Could you output exactly the lines from the one containing "fl seek spec_file)|]." through the end of the records below, and nothing more?

Saved data entries
┄┄┄┄┄┄

(** The world in which the context is cancelled [k] requests from now. *)
Definition cut (k : nat) (w : World St) : World St := {|
  w_tmp := w_tmp w; w_disk := w_disk w;
  w_ext := {| heap := heap (w_ext w); ext := (Some k, daemon_of w) |} |}.

Context (dp : Deps St) (stdout : string -> M St unit) (color : bool) (version : string)
  (fl : Cli.RunFlags) (seek : M St (option error))
  (spec_file : string -> result (list (result Spec.Drill))).

(** The drills of the file are to run in Docker. *)
Definition docker_file : Prop :=
  forall drills, LoadAll (spec_file (Cli.run_File fl)) = Ok drills ->
    Forall (fun d => Provider (spec_Sandbox (drill_Spec d)) = "docker" /\
                     src_Driver (spec_Source (drill_Spec d)) <> "velero") drills.

Abbreviation opts := (Cli.run_options stdout color version fl).
Abbreviation run := (Cli.run_cmd dp stdout color version spec_file fl).

Lemma run_cmd_marked d0 args :
  registry dp = drivers (FS := World_Files (os dp) seek) ->
  docker_Provision dp = lift_provision (docker_provider api') ->
  (forall ttl, keeps (marks api' ttl d0) seek /\ CalmEnv dp opts (marked api' ttl d0)) ->
  docker_file -> keeps (marked api' 0 d0) (run args).
Proof.
  intros Hreg Hprov Henv Hfile. destruct (Henv 0) as [_ H0]. apply run_cmd_keeps.
  { intros s. exact (calm_print dp opts _ (CalmEnv := H0) stdout color s eq_refl). }
  intros drills Hl. specialize (Hfile drills Hl). eapply Forall_impl; [exact Hfile|].
  intros d [Hd Hv] w Hw. set (ttl := TTL (spec_Sandbox (drill_Spec d))).
  destruct (Henv ttl) as [Hseek HE]. apply (traces_any api' ttl 0).
  apply (Run_marked api' dp opts seek ttl d0 d Hreg Hprov Hseek HE Hd Hv eq_refl).
  by apply (traces_any api' 0 ttl).
Qed.
End DockerCommands.

Section InterruptedCommands.
Context {D : Type} {CD : Verify.Clock D} (api : DockerAPI D) {DL : DockerLaws api}
  {LG : Ledger api}.
Abbreviation St := (Proc Docker.Sandbox (option nat * D)).
#[local] Instance Own_cut : Owner Docker.Sandbox (option nat * D) := Docker_Owner (interruptible api false).
Context {CK : Verify.Clock (World St)} {EC : EvidenceCodec} {CR : Sign.Crypto}
  {VC : Sign.EnvelopeCodec} {SS : SliceSort}.

(** C8: an interrupt does not cost the teardown. Whatever [firedrill run] is asked
    to do with drills in Docker (one of them, all of them, a dry run, bad
    arguments) and whenever a signal arrives, a process that got at most one ends
    with its command's own exit code; once its goroutine listens for a second
    signal the command's context is cancelled, so that from some request on every
    request the command makes under it fails. The teardown runs under a context
    of its own: when the daemon's removals work, the temporary files, containers
    and networks at the end are those at the start, wherever the cancellation
    falls between two requests. When it falls on a request in flight, whose answer
    is lost though the daemon carries it out, whatever is there besides carries
    the label and a lease, or the name, by which garbage collection finds it. Only
    a second signal, which the message on stderr announces as a force quit, can
    end the process earlier. *)
Theorem interrupted_run_leaves_nothing {J} (lost : bool) (dp : Deps St) stdout tty version spec_file
  gate_json controls_json templates schema generated pkix sweep_docker sweep_k8s
  (fw : Program.Framework St J (World St)) parse usage argv fl noColor args seek w
  (p : Program.Process (X := St) (C := nat)) :
  let main := Program.ExecuteContext dp stdout tty version spec_file gate_json controls_json
    templates schema generated pkix sweep_docker sweep_k8s fw parse usage in
  let o := Cli.run_options stdout (negb noColor && tty) version fl in
  let api' := interruptible api lost in
  parse Program.commands argv = Ok (Program.Run fl noColor, args) ->
  registry dp = drivers (FS := World_Files (os dp) seek) ->
  docker_Provision dp = lift_provision (docker_provider api') ->
  SourceFacts.fresh_temp (os dp) ->
  (lost = false -> (forall P, during P -> keeps P seek) /\
                   (forall P t, during P -> CalmEnv dp o (around t P))) ->
  (forall ttl, keeps (marks api' ttl (ext (w_ext w))) seek /\
               CalmEnv dp o (marked api' ttl (ext (w_ext w)))) ->
  removals_work api -> docker_file fl spec_file ->
  (forall q, spent q (w_ext w)) ->
  Program.reachable dp stdout tty version spec_file gate_json controls_json templates schema
    generated pkix sweep_docker sweep_k8s fw parse usage cut argv w p ->
  Program.process p <> Program.Running -> (Program.arrived p <= 1)%nat ->
  exists r w', Program.process p = Program.Ended (Cli.exit_code r) w' /\
    main argv (match Program.cancelled p with Some k => cut k w | None => w end) = (r, w') /\
    (Program.goroutine p = Program.Listening -> Program.cancelled p <> None) /\
    (lost = false -> w_tmp w' = w_tmp w /\ resources (daemon_of w') = resources (daemon_of w)) /\
    (forall id l, ctrs (daemon_of w') !! id = Some l -> ctrs (daemon_of w) !! id = Some l \/
       Gc.label l "firedrill" = "sandbox" /\ exists t, Gc.label l Gc.ExpiresAtLabel = fmt_RFC3339 t) /\
    (forall id n, nets (daemon_of w') !! id = Some n -> nets (daemon_of w) !! id = Some n \/
       HasPrefix n "firedrill-" = true).
Proof.
  intros main o api' Hparse Hreg Hprov Htemp Hcalm Hmarks Hk Hfile Hsp Hreach Hend H1.
  destruct (Program.one_signal_ends _ _ _ _ _ _ _ _ _ _ _ _ _ _ _ _ _ _ _ _ Hreach H1 Hend)
    as (r & w' & Hx & Hp & Hl). exists r, w'. split; [exact Hp|]. split; [exact Hx|]. split; [exact Hl|].
  set (w0 := Program.seen_by cut (Program.cancelled p) w) in *.
  assert (Hw0 : w_tmp w0 = w_tmp w /\ heap (w_ext w0) = heap (w_ext w) /\ daemon_of w0 = daemon_of w)
    by (subst w0; unfold Program.seen_by; by destruct (Program.cancelled p)).
  clearbody w0. destruct Hw0 as (Et & Eh & Ed).
  unfold Program.ExecuteContext in Hx. rewrite Hparse in Hx.
  assert (Hrun : forall P, keeps P (Cli.run_cmd dp stdout (negb noColor && tty) version spec_file fl args) ->
    P w0 -> P w').
  { intros P HP HP0. destruct (Program.takes _ _); [|by injection Hx as _ <-].
    exact (keeps_run P _ _ _ _ HP Hx HP0). }
  split.
  - intros ->. destruct (Hcalm eq_refl) as [Hseek Henv].
    assert (H : empty_again (w_tmp w) (resources (daemon_of w)) w');
      [|by destruct H as (-> & Hr & _)].
    apply Hrun.
    + eapply (run_cmd_empty (docker_provider api')); [exact Hreg|exact Htemp|exact Hseek|exact Henv|
        by apply interruptible_removals|].
      intros drills Hd. specialize (Hfile drills Hd). eapply Forall_impl; [exact Hfile|].
      intros d [Hd' Hv]. split; [|exact Hv]. intros drv. unfold provision. by rewrite Hd', Hprov.
    + split; [done|]. split; [by rewrite <- Ed|]. intros q. eapply spent_load; [|apply Hsp].
      unfold load. by rewrite Eh.
  - assert (H : marked api' 0 (ext (w_ext w)) w').
    { apply Hrun; [by apply (run_cmd_marked api lost dp stdout _ version fl seek spec_file)|].
      unfold marked, marks, traces. cbn. unfold daemon_of in Ed. rewrite Ed. auto. }
    destruct H as [Hc Hn]. split; [|exact Hn]. intros id l Hid. destruct (Hc id l Hid) as [?|(? & t & ?)]; [by left|].
    right. split; [done|]. by eexists.
Qed.
End InterruptedCommands.

(** A drill whose process is killed: the daemon hears as many of its requests as
    the first component of its state says, and then no more. *)
Section KilledDrills.
Context {D : Type} {CD : Verify.Clock D} (api : DockerAPI D) {LG : Ledger api}.
Abbreviation St := (Proc Docker.Sandbox (nat * D)).
Context {CK : Verify.Clock (World St)} {EC : EvidenceCodec} {CR : Sign.Crypto}
  {VC : Sign.EnvelopeCodec} (dp : Deps St) (o : Options St) (seek : M St (option error)).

┄┄┄┄┄┄

- EXERCISE RESULT:
    { apply Hrun; [by apply (run_cmd_marked api lost dp stdout _ version fl seek spec_file)|].
      unfold marked, marks, traces. cbn. unfold daemon_of in Ed. rewrite Ed. auto. }
    destruct H as [Hc Hn]. split; [|exact Hn]. intros id l Hid. destruct (Hc id l Hid) as [?|(? & t & ?)]; [by left|].
    right. split; [done|]. by eexists.
Qed.
End InterruptedCommands.

(** A drill whose process is killed: the daemon hears as many of its requests as
    the first component of its state says, and then no more. *)
Section KilledDrills.
Context {D : Type} {CD : Verify.Clock D} (api : DockerAPI D) {LG : Ledger api}.
Abbreviation St := (Proc Docker.Sandbox (nat * D)).
Context {CK : Verify.Clock (World St)} {EC : EvidenceCodec} {CR : Sign.Crypto}
  {VC : Sign.EnvelopeCodec} (dp : Deps St) (o : Options St) (seek : M St (option error)).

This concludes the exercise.